#### WORK REQUEST
Please repeat only the stretch of records running from the first line through the line that contains "From Stdlib Require Import ZArith Lia.".

(Stored data)
(* ===== verification/Json.v ===== *)
(** userland/json/json.c: reading and writing JSON.

    A pointer into the text is the rest of the text.  The JSON_OBJECT objects a parse
    allocates are numbered in the order of their allocation and kept in a list; the
    values of entries that [malloc] returns are kept in the entry.  A field that was
    not written yet is [None], reading it is a [Fault].  The hash map of an object is
    another library: it is used through an interface.  The output is the text the
    calls of [dprintf] write ([Stdio] shows that it arrives in order). *)

From stdpp Require Import base numbers list gmap.
From Stdlib Require Import ZArith Lia.
From S2P Require Import Prelude KString Print ULibc.

Open Scope Z_scope.

(** What json.c uses of a hash map, and its promise for keys that were not in it. *)
Class StringMap (M : Type) : Type := {
  hm_create : Z -> M;
  hm_add : M -> list Z -> Z -> M;
  hm_get : M -> list Z -> option Z
}.

Class StringMapLaws (M : Type) `{StringMap M} : Prop := {
  hm_get_create : forall n k, 0 < n -> hm_get (hm_create n) k = None;
  hm_get_add : forall m k v k', hm_get m k = None ->
    hm_get (hm_add m k v) k' = if bool_decide (k' = k) then Some v else hm_get m k'
}.

Inductive JSON_TYPE := NONE | STRING | NUMBER | OBJECT | ARRAY | BOOL | JSON_NULL.

#[export] Instance JSON_TYPE_eq_dec : EqDecision JSON_TYPE.
Proof. solve_decision. Defined.

(** [void *value]: an object, or what it points to. *)
Inductive json_value :=
| VObject (id : nat)
| VInt (n : Z)
| VString (s : list Z)
| VByte (b : Z).

Record JSON_ENTRY := { e_name : option (list Z); e_type : JSON_TYPE; e_value : option json_value }.

Definition is_space (c : Z) : bool := (c =? 32) || (c =? 9) || (c =? 10) || (c =? 13).

Fixpoint skip_whitespace (s : list Z) : outcome (list Z) :=
  match s with
  | [] => Fault
  | c :: r => if negb (c =? 0) && is_space c then skip_whitespace r else Ok s
  end.

(** Characters are signed: those above 127 compare below ['Z']. *)
Definition to_lower (c : Z) : Z := if sext 8 c <=? 90 then Z.lor c 32 else c.

Fixpoint low_strequ (s1 s2 : list Z) (l : nat) : outcome bool :=
  match l with
  | O => Ok true
  | S l =>
      b ← chr s2;
      a ← chr s1;
      if negb (to_lower b =? to_lower a) then Ok false else low_strequ (tail s1) (tail s2) l
  end.

(** The loop to the closing quote: how far [tmp] goes, and where it stops. *)
Fixpoint find_quote (s : list Z) (n : Z) : outcome (Z * list Z) :=
  match s with
  | [] => Fault
  | c :: r => if (c =? 0) || (c =? 34) then Ok (n, s) else find_quote r (n + 1)
  end.

(** The results of [find_name]: where the text goes on, [*rc], the name buffer and
    [*name_length] (unchanged when there is no name). *)
Definition find_name (json name_buffer : list Z) (buffer_len name_length : Z)
  : outcome (list Z * Z * list Z * Z) :=
  json ← skip_whitespace json;
  c ← chr json;
  if negb (c =? 34) then Ok (json, 0, name_buffer, name_length) else
  let json := tail json in
  '(n, tmp) ← find_quote json 0;
  q ← chr tmp;
  if q =? 0 then Panic else
  colon ← chr (tail tmp);
  if negb (colon =? 58) then Panic else
  let str_len := if n =? 0 then 0 else n - 1 in
  if buffer_len <? str_len + 1 then Panic else
  name_buffer ← memcpy_at name_buffer 0 json 0 (str_len + 1);
  name_buffer ← awrite name_buffer (str_len + 1) 0;
  Ok (tail (tail tmp), 1, name_buffer, str_len).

#### ANSWER FOR THIS EXERCISE
(* ===== verification/Json.v ===== *)
(** userland/json/json.c: reading and writing JSON.

    A pointer into the text is the rest of the text.  The JSON_OBJECT objects a parse
    allocates are numbered in the order of their allocation and kept in a list; the
    values of entries that [malloc] returns are kept in the entry.  A field that was
    not written yet is [None], reading it is a [Fault].  The hash map of an object is
    another library: it is used through an interface.  The output is the text the
    calls of [dprintf] write ([Stdio] shows that it arrives in order). *)

From stdpp Require Import base numbers list gmap.
From Stdlib Require Import ZArith Lia.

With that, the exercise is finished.